## TASK INSTRUCTIONS
All records below must be retyped exactly.

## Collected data
########
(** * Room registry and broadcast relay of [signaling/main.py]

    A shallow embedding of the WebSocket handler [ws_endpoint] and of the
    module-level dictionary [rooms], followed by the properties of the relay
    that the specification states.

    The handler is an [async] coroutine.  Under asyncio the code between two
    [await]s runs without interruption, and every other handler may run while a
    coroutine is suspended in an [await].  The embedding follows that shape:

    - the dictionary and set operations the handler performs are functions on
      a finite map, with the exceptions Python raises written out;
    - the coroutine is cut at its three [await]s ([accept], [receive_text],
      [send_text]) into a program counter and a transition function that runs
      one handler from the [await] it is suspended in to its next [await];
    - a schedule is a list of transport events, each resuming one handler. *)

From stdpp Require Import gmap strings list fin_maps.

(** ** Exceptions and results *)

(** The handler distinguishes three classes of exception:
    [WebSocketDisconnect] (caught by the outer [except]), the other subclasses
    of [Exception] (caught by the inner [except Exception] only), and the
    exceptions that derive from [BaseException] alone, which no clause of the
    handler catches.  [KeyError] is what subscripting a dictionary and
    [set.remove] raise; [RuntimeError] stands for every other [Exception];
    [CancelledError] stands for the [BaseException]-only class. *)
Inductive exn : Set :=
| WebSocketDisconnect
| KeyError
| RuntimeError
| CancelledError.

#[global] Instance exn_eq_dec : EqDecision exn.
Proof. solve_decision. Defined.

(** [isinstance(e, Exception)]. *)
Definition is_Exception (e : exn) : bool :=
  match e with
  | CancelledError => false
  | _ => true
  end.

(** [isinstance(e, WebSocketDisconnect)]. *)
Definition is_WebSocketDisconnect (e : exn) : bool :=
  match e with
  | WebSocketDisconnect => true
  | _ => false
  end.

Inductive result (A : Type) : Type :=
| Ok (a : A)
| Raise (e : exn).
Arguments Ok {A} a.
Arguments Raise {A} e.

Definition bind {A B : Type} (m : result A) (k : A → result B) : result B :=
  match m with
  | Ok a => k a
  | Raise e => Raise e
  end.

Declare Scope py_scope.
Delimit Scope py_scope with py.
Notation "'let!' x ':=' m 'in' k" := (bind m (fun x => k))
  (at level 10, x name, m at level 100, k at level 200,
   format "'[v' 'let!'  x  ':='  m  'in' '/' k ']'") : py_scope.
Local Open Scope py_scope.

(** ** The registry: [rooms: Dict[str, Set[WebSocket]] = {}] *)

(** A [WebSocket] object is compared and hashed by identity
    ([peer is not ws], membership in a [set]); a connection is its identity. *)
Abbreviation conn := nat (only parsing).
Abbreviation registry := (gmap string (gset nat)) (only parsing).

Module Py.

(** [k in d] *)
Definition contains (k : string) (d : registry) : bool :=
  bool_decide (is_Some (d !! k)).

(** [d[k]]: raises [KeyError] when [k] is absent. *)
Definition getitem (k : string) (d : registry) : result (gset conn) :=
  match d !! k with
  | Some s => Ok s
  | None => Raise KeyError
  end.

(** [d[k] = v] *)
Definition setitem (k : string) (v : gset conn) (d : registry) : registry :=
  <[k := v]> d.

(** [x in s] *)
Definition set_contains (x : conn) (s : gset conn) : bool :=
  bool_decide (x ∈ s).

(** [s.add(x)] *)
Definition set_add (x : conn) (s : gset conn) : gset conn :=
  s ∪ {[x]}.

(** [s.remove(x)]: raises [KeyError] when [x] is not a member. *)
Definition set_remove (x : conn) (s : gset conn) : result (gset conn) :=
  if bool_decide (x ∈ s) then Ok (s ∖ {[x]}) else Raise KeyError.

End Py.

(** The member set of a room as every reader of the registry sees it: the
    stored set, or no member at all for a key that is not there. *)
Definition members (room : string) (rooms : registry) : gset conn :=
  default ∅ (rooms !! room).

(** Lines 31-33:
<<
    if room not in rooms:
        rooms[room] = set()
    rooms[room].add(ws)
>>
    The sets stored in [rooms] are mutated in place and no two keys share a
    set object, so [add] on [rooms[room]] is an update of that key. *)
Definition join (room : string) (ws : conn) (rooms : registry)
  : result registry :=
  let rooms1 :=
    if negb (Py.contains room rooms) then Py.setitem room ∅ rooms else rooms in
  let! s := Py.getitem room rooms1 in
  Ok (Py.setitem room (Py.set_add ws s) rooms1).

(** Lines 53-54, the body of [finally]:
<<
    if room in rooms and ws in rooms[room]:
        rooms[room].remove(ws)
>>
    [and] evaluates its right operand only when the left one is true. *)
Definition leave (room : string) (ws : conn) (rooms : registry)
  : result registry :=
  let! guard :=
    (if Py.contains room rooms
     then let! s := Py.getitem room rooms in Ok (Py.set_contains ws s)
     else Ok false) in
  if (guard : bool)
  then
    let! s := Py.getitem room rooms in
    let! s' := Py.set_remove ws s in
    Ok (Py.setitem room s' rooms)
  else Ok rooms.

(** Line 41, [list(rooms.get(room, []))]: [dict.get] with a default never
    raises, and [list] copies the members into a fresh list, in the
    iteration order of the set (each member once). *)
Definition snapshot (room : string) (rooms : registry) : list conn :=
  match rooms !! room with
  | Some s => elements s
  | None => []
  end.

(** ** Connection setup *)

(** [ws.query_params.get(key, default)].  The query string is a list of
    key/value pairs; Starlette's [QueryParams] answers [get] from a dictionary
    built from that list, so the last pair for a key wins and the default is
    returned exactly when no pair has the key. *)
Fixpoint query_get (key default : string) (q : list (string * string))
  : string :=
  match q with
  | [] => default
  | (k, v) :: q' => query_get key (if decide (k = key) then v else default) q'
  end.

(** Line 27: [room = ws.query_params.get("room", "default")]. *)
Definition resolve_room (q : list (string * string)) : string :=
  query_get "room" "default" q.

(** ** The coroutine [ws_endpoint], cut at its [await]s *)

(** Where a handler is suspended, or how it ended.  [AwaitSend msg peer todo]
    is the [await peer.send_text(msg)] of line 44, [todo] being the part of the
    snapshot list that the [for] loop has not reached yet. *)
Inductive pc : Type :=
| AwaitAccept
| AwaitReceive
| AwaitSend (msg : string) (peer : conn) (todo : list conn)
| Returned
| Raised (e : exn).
########
## RESULT FOR THIS TASK
(** * Room registry and broadcast relay of [signaling/main.py]

    A shallow embedding of the WebSocket handler [ws_endpoint] and of the
    module-level dictionary [rooms], followed by the properties of the relay
    that the specification states.

    The handler is an [async] coroutine.  Under asyncio the code between two
    [await]s runs without interruption, and every other handler may run while a
    coroutine is suspended in an [await].  The embedding follows that shape:

    - the dictionary and set operations the handler performs are functions on
      a finite map, with the exceptions Python raises written out;
    - the coroutine is cut at its three [await]s ([accept], [receive_text],
      [send_text]) into a program counter and a transition function that runs
      one handler from the [await] it is suspended in to its next [await];
    - a schedule is a list of transport events, each resuming one handler. *)

From stdpp Require Import gmap strings list fin_maps.

(** ** Exceptions and results *)

(** The handler distinguishes three classes of exception:
    [WebSocketDisconnect] (caught by the outer [except]), the other subclasses
    of [Exception] (caught by the inner [except Exception] only), and the
    exceptions that derive from [BaseException] alone, which no clause of the
    handler catches.  [KeyError] is what subscripting a dictionary and
    [set.remove] raise; [RuntimeError] stands for every other [Exception];
    [CancelledError] stands for the [BaseException]-only class. *)
Inductive exn : Set :=
| WebSocketDisconnect
| KeyError
| RuntimeError
| CancelledError.

#[global] Instance exn_eq_dec : EqDecision exn.
Proof. solve_decision. Defined.

(** [isinstance(e, Exception)]. *)
Definition is_Exception (e : exn) : bool :=
  match e with
  | CancelledError => false
  | _ => true
  end.

(** [isinstance(e, WebSocketDisconnect)]. *)
Definition is_WebSocketDisconnect (e : exn) : bool :=
  match e with
  | WebSocketDisconnect => true
  | _ => false
  end.

Inductive result (A : Type) : Type :=
| Ok (a : A)
| Raise (e : exn).
Arguments Ok {A} a.
Arguments Raise {A} e.

Definition bind {A B : Type} (m : result A) (k : A → result B) : result B :=
  match m with
  | Ok a => k a
  | Raise e => Raise e
  end.

Declare Scope py_scope.
Delimit Scope py_scope with py.
Notation "'let!' x ':=' m 'in' k" := (bind m (fun x => k))
  (at level 10, x name, m at level 100, k at level 200,
   format "'[v' 'let!'  x  ':='  m  'in' '/' k ']'") : py_scope.
Local Open Scope py_scope.

(** ** The registry: [rooms: Dict[str, Set[WebSocket]] = {}] *)

(** A [WebSocket] object is compared and hashed by identity
    ([peer is not ws], membership in a [set]); a connection is its identity. *)
Abbreviation conn := nat (only parsing).
Abbreviation registry := (gmap string (gset nat)) (only parsing).

Module Py.

(** [k in d] *)
Definition contains (k : string) (d : registry) : bool :=
  bool_decide (is_Some (d !! k)).

(** [d[k]]: raises [KeyError] when [k] is absent. *)
Definition getitem (k : string) (d : registry) : result (gset conn) :=
  match d !! k with
  | Some s => Ok s
  | None => Raise KeyError
  end.

(** [d[k] = v] *)
Definition setitem (k : string) (v : gset conn) (d : registry) : registry :=
  <[k := v]> d.

(** [x in s] *)
Definition set_contains (x : conn) (s : gset conn) : bool :=
  bool_decide (x ∈ s).

(** [s.add(x)] *)
Definition set_add (x : conn) (s : gset conn) : gset conn :=
  s ∪ {[x]}.

(** [s.remove(x)]: raises [KeyError] when [x] is not a member. *)
Definition set_remove (x : conn) (s : gset conn) : result (gset conn) :=
  if bool_decide (x ∈ s) then Ok (s ∖ {[x]}) else Raise KeyError.

End Py.

(** The member set of a room as every reader of the registry sees it: the
    stored set, or no member at all for a key that is not there. *)
Definition members (room : string) (rooms : registry) : gset conn :=
  default ∅ (rooms !! room).

(** Lines 31-33:
<<
    if room not in rooms:
        rooms[room] = set()
    rooms[room].add(ws)
>>
    The sets stored in [rooms] are mutated in place and no two keys share a
    set object, so [add] on [rooms[room]] is an update of that key. *)
Definition join (room : string) (ws : conn) (rooms : registry)
  : result registry :=
  let rooms1 :=
    if negb (Py.contains room rooms) then Py.setitem room ∅ rooms else rooms in
  let! s := Py.getitem room rooms1 in
  Ok (Py.setitem room (Py.set_add ws s) rooms1).

(** Lines 53-54, the body of [finally]:
<<
    if room in rooms and ws in rooms[room]:
        rooms[room].remove(ws)
>>
    [and] evaluates its right operand only when the left one is true. *)
Definition leave (room : string) (ws : conn) (rooms : registry)
  : result registry :=
  let! guard :=
    (if Py.contains room rooms
     then let! s := Py.getitem room rooms in Ok (Py.set_contains ws s)
     else Ok false) in
  if (guard : bool)
  then
    let! s := Py.getitem room rooms in
    let! s' := Py.set_remove ws s in
    Ok (Py.setitem room s' rooms)
  else Ok rooms.

(** Line 41, [list(rooms.get(room, []))]: [dict.get] with a default never
    raises, and [list] copies the members into a fresh list, in the
    iteration order of the set (each member once). *)
Definition snapshot (room : string) (rooms : registry) : list conn :=
  match rooms !! room with
  | Some s => elements s
  | None => []
  end.

(** ** Connection setup *)

(** [ws.query_params.get(key, default)].  The query string is a list of
    key/value pairs; Starlette's [QueryParams] answers [get] from a dictionary
    built from that list, so the last pair for a key wins and the default is
    returned exactly when no pair has the key. *)
Fixpoint query_get (key default : string) (q : list (string * string))
  : string :=
  match q with
  | [] => default
  | (k, v) :: q' => query_get key (if decide (k = key) then v else default) q'
  end.

(** Line 27: [room = ws.query_params.get("room", "default")]. *)
Definition resolve_room (q : list (string * string)) : string :=
  query_get "room" "default" q.

(** ** The coroutine [ws_endpoint], cut at its [await]s *)

(** Where a handler is suspended, or how it ended.  [AwaitSend msg peer todo]
    is the [await peer.send_text(msg)] of line 44, [todo] being the part of the
    snapshot list that the [for] loop has not reached yet. *)
Inductive pc : Type :=
| AwaitAccept
| AwaitReceive
| AwaitSend (msg : string) (peer : conn) (todo : list conn)
| Returned
| Raised (e : exn).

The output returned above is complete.